Report each line of the listing that carries the word "revert".

· · · · · · ·

(** Each call is made after at least one byte or follows a call that was. *)
Definition json_fuel (l : bytes) : nat := 2 * length l + 2.

(** [json.Unmarshal], its syntactic half: one value and white space. *)
Definition json_parse (s : string) : option Json :=
  let l := to_bytes s in
  '(j, r) ← parse_value (json_fuel l) 0 l;
  if skip_ws r =@ [] then Some j else None.

(** ** Decoding into Go values *)
Definition Dec (T : Type) := T -> Json -> option T.

Definition dec_string : Dec string := fun old j =>
  match j with JNull => Some old | JString s => Some s | _ => None end.
Definition dec_bool : Dec bool := fun old j =>
  match j with JNull => Some old | JBool b => Some b | _ => None end.
(** A number of a signed or an unsigned type with the bounds [lo], [hi]: an
    integer literal in range. *)
Definition dec_int (lo hi : Z) : Dec Z := fun old j =>
  match j with
  | JNull => Some old
  | JNumber lit => v ← ok (ParseInt64 lit); if (lo <=? v) && (v <=? hi) then Some v else None
  | _ => None
  end.
Definition dec_uint (hi : Z) : Dec Z := fun old j =>
  match j with
  | JNull => Some old
  | JNumber lit => v ← ok (ParseUint64 lit); if v <=? hi then Some v else None
  | _ => None
  end.
Definition dec_i32 : Dec Z := dec_int (-2147483648) 2147483647.
Definition dec_i64 : Dec Z := dec_int (- max_i64 - 1) max_i64.
Definition dec_u8 : Dec Z := dec_uint 255.
Definition dec_u32 : Dec Z := dec_uint max_u32.
Definition dec_u64 : Dec Z := dec_uint max_u64.

Definition dec_ptr {T} (zero : T) (d : Dec T) : Dec (option T) := fun old j =>
  match j with JNull => Some None | _ => Some <$> d (default zero old) j end.
Fixpoint dec_elems {T} (zero : T) (d : Dec T) (old : list T) (js : list Json) : option (list T) :=
  match js with
  | [] => Some []
  | j :: js => v ← d (default zero (head old)) j; vs ← dec_elems zero d (tail old) js; Some (v :: vs)
  end.
Definition dec_list {T} (zero : T) (d : Dec T) : Dec (list T) := fun old j =>
  match j with JNull => Some [] | JArray js => dec_elems zero d old js | _ => None end.
(** A byte slice: base64 in a string, or an array of numbers. *)
Definition dec_bytes : Dec string := fun old j =>
  match j with
  | JString s => base64_decode s
  | _ => (fun zs => of_bytes (byte_of_Z <$> zs)) <$> dec_list 0 dec_u8 (Z_of_byte <$> to_bytes old) j
  end.

(** Upper-case letters, and the two other runes that fold to ASCII letters. *)
Definition upper (a : ascii) : ascii := if in_range 97 122 a then byte_of_Z (Z_of_byte a - 32) else a.
Fixpoint fold_name (l : bytes) : bytes :=
  match l with
  | [] => []
  | a :: l1 =>
    match l1 with
    | [] => [upper a]
    | b :: l2 =>
      if (a =@ byte 197) && (b =@ byte 191) then byte 83 :: fold_name l2
      else match l2 with
           | c :: l3 => if (a =@ byte 226) && (b =@ byte 132) && (c =@ byte 170) then byte 75 :: fold_name l3
                        else upper a :: fold_name l1
           | [] => upper a :: fold_name l1
           end
    end
  end.
Definition fold_key (s : string) : bytes := fold_name (to_bytes s).

(** [strings.ToLower]: the letters, and the two other runes whose lower case is ASCII. *)
Definition lower (a : ascii) : ascii := if in_range 65 90 a then byte_of_Z (Z_of_byte a + 32) else a.
Fixpoint to_lower (l : bytes) : bytes :=
  match l with
  | [] => []
  | a :: l1 =>
    match l1 with
    | [] => [lower a]
    | b :: l2 =>
      if (a =@ byte 196) && (b =@ byte 176) then byte 105 :: to_lower l2
      else match l2 with
           | c :: l3 => if (a =@ byte 226) && (b =@ byte 132) && (c =@ byte 170) then byte 107 :: to_lower l3
                        else lower a :: to_lower l1
           | [] => lower a :: to_lower l1
           end
    end
  end.

(** The field that a key of the object selects. *)
Definition select_field (names : list string) (key : string) : option string :=
  match list_find (fun n => n = key) names with
  | Some (_, n) => Some n
  | None => snd <$> list_find (fun n => fold_key n = fold_key key) names
  end.
(** What the members of an object make of one field of a struct. *)
Definition dec_field {T} (names : list string) (name : string) (d : Dec T) (old : T) (kvs : list (string * Json)) : option T :=
  fold_left (fun acc kv => v ← acc; if select_field names kv.1 =@ Some name then d v kv.2 else Some v) kvs (Some old).
Definition dec_struct {T} (d : T -> list (string * Json) -> option T) : Dec T := fun old j =>
  match j with JNull => Some old | JObject kvs => d old kvs | _ => None end.

(** [json.Unmarshal] into the zero value *)
Definition unmarshal {T} (zero : T) (d : Dec T) (s : string) : option T := j ← json_parse s; d zero j.

(** Quotes of a text written as ['] below. *)
Definition quoted (s : string) : string :=
  of_bytes ((fun a => if a =@ byte 39 then byte 34 else a) <$> to_bytes s).

Example json_ex :
  json_parse (quoted " {'a' : [1, -2.5e3, 'x\u00e9\n\ud83d\ude00'], 'b':null} ") =
  Some (JObject [("a"%string, JArray [JNumber "1"; JNumber "-2.5e3";
                   JString (of_bytes (byte <$> [120; 195; 169; 10; 240; 159; 152; 128]%nat))]);
                 ("b"%string, JNull)]).
Proof. vm_compute. reflexivity. Qed.
Example json_bad : json_parse "[1,]" = None /\ json_parse "01" = None /\ json_parse "{}x" = None /\ json_parse "" = None.
Proof. vm_compute. done. Qed.
Example select_ex : select_field ["node_key_path"; "version"]%string "Node_Key_Path" = Some "node_key_path"%string.
Proof. vm_compute. reflexivity. Qed.

(** ** The parser consumes its input, and the fuel is enough *)
Lemma skip_ws_length l : (length (skip_ws l) <= length l)%nat.
Proof. induction l as [|a l IH]; simpl; [lia|]. destruct (is_ws a); simpl; lia. Qed.
Lemma span_digits_length l ds r : span_digits l = (ds, r) -> (length l = length ds + length r)%nat.
Proof.
  revert ds r. induction l as [|a l IH]; simpl; intros ds r H; [by simplify_eq|].
  destruct (is_digit a); [|by simplify_eq/=]. destruct (span_digits l) as [ds' r'] eqn:E. simplify_eq/=.
  by rewrite (IH _ _ eq_refl).
Qed.
Lemma digits1_length l ds r : digits1 l = Some (ds, r) -> (length r < length l)%nat.
Proof.
  unfold digits1. destruct (span_digits l) as [ds' r'] eqn:E. apply span_digits_length in E.
  destruct ds'; [done|]. intros; simplify_eq/=. lia.
Qed.
Lemma opt_prefix_length p l x r : opt_prefix p l = (x, r) -> (length l = length x + length r)%nat.
Proof. destruct l as [|a l]; simpl; [by intros; simplify_eq|]. destruct (p a); intros; by simplify_eq/=. Qed.
Lemma hex4_length l z r : hex4 l = Some (z, r) -> (length r < length l)%nat.
Proof. destruct l as [|a [|b [|c [|d l]]]]; simpl; try done. intros H. repeat (apply bind_Some in H as (?&_&H)). simplify_eq. lia. Qed.

Lemma unicode_escape_length l cs r : unicode_escape l = Some (cs, r) -> (length r < length l)%nat.
Proof.
  unfold unicode_escape. intros ([z l1]&H1%hex4_length&H)%bind_Some.
  destruct ((55296 <=? z) && (z <? 57344)); [|by simplify_eq].
  injection H as H. destruct l1 as [|a [|b l2]]; try (simplify_eq; done).
  destruct ((a =@ byte 92) && (b =@ byte 117)); [|by simplify_eq].
  destruct (hex4 l2) as [[z2 l3]|] eqn:E; [|by simplify_eq]. apply hex4_length in E. simpl in *.
  case_match; simplify_eq/=; lia.
Qed.
Lemma rune_width_pos a l : (1 <= rune_width (a :: l))%nat.
Proof. destruct l as [|b [|c [|d l]]]; simpl; repeat case_match; lia. Qed.
Lemma parse_chars_length f l s r : parse_chars f l = Some (s, r) -> (length r < length l)%nat.
Proof.
  revert l s r. induction f as [|f IH]; intros [|a l] s r H; try done. cbn [parse_chars] in H.
  destruct (a =@ byte 34); [simplify_eq/=; lia|]. destruct (a =@ byte 92).
  - destruct l as [|b l2]; [done|]. apply bind_Some in H as ([cs l3]&H1&H). apply bind_Some in H as ([s' r']&H2%IH&H).
    simplify_eq/=. destruct (b =@ byte 117); [apply unicode_escape_length in H1; lia|].
    apply bind_Some in H1 as (c&_&H1). simplify_eq. lia.
  - destruct (in_range 0 31 a); [done|]. apply bind_Some in H as ([s' r']&H2%IH&H). simplify_eq.
    rewrite length_drop in H2. pose proof (rune_width_pos a l). simpl in *. lia.
Qed.
Lemma parse_string_length l s r : parse_string l = Some (s, r) -> (length r < length l)%nat.
Proof. intros ([s' r']&H%parse_chars_length&?)%bind_Some. by simplify_eq. Qed.
Lemma strip_prefix_length p l r : strip_prefix p l = Some r -> (length l = length p + length r)%nat.
Proof. intros ->%strip_prefix_app. by rewrite length_app. Qed.
Lemma parse_number_length l lit r : parse_number l = Some (lit, r) -> (length r < length l)%nat.
Proof.
  unfold parse_number. destruct (opt_prefix _ l) as [sg l1] eqn:E1. apply opt_prefix_length in E1.
  intros ([int l2]&H2&H)%bind_Some. assert (length l2 < length l)%nat.
  { destruct l1 as [|a r1]; [done|]. destruct (a =@ byte 48); [simplify_eq/=; lia|]. apply digits1_length in H2. lia. }
  clear H2. apply bind_Some in H as ([frac l3]&H3&H). assert (length l3 <= length l2)%nat.
  { destruct (opt_prefix _ l2) as [[|? p] r3] eqn:E3; [by simplify_eq|]. apply opt_prefix_length in E3.
    apply bind_Some in H3 as ([ds r']&H3%digits1_length&?). simplify_eq/=. lia. }
  clear H3. apply bind_Some in H as ([ex l4]&H4&H). assert (length l4 <= length l3)%nat; [|simplify_eq; lia].
  destruct (opt_prefix _ l3) as [[|? p] r4] eqn:E4; [by simplify_eq|]. apply opt_prefix_length in E4.
  destruct (opt_prefix _ r4) as [sg' r5] eqn:E5. apply opt_prefix_length in E5.
  apply bind_Some in H4 as ([ds r']&H4%digits1_length&?). simplify_eq/=. lia.
Qed.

· · · · · · ·

_Answer to this task_
  revert ds r. induction l as [|a l IH]; simpl; intros ds r H; [by simplify_eq|].
  revert l s r. induction f as [|f IH]; intros [|a l] s r H; try done. cbn [parse_chars] in H.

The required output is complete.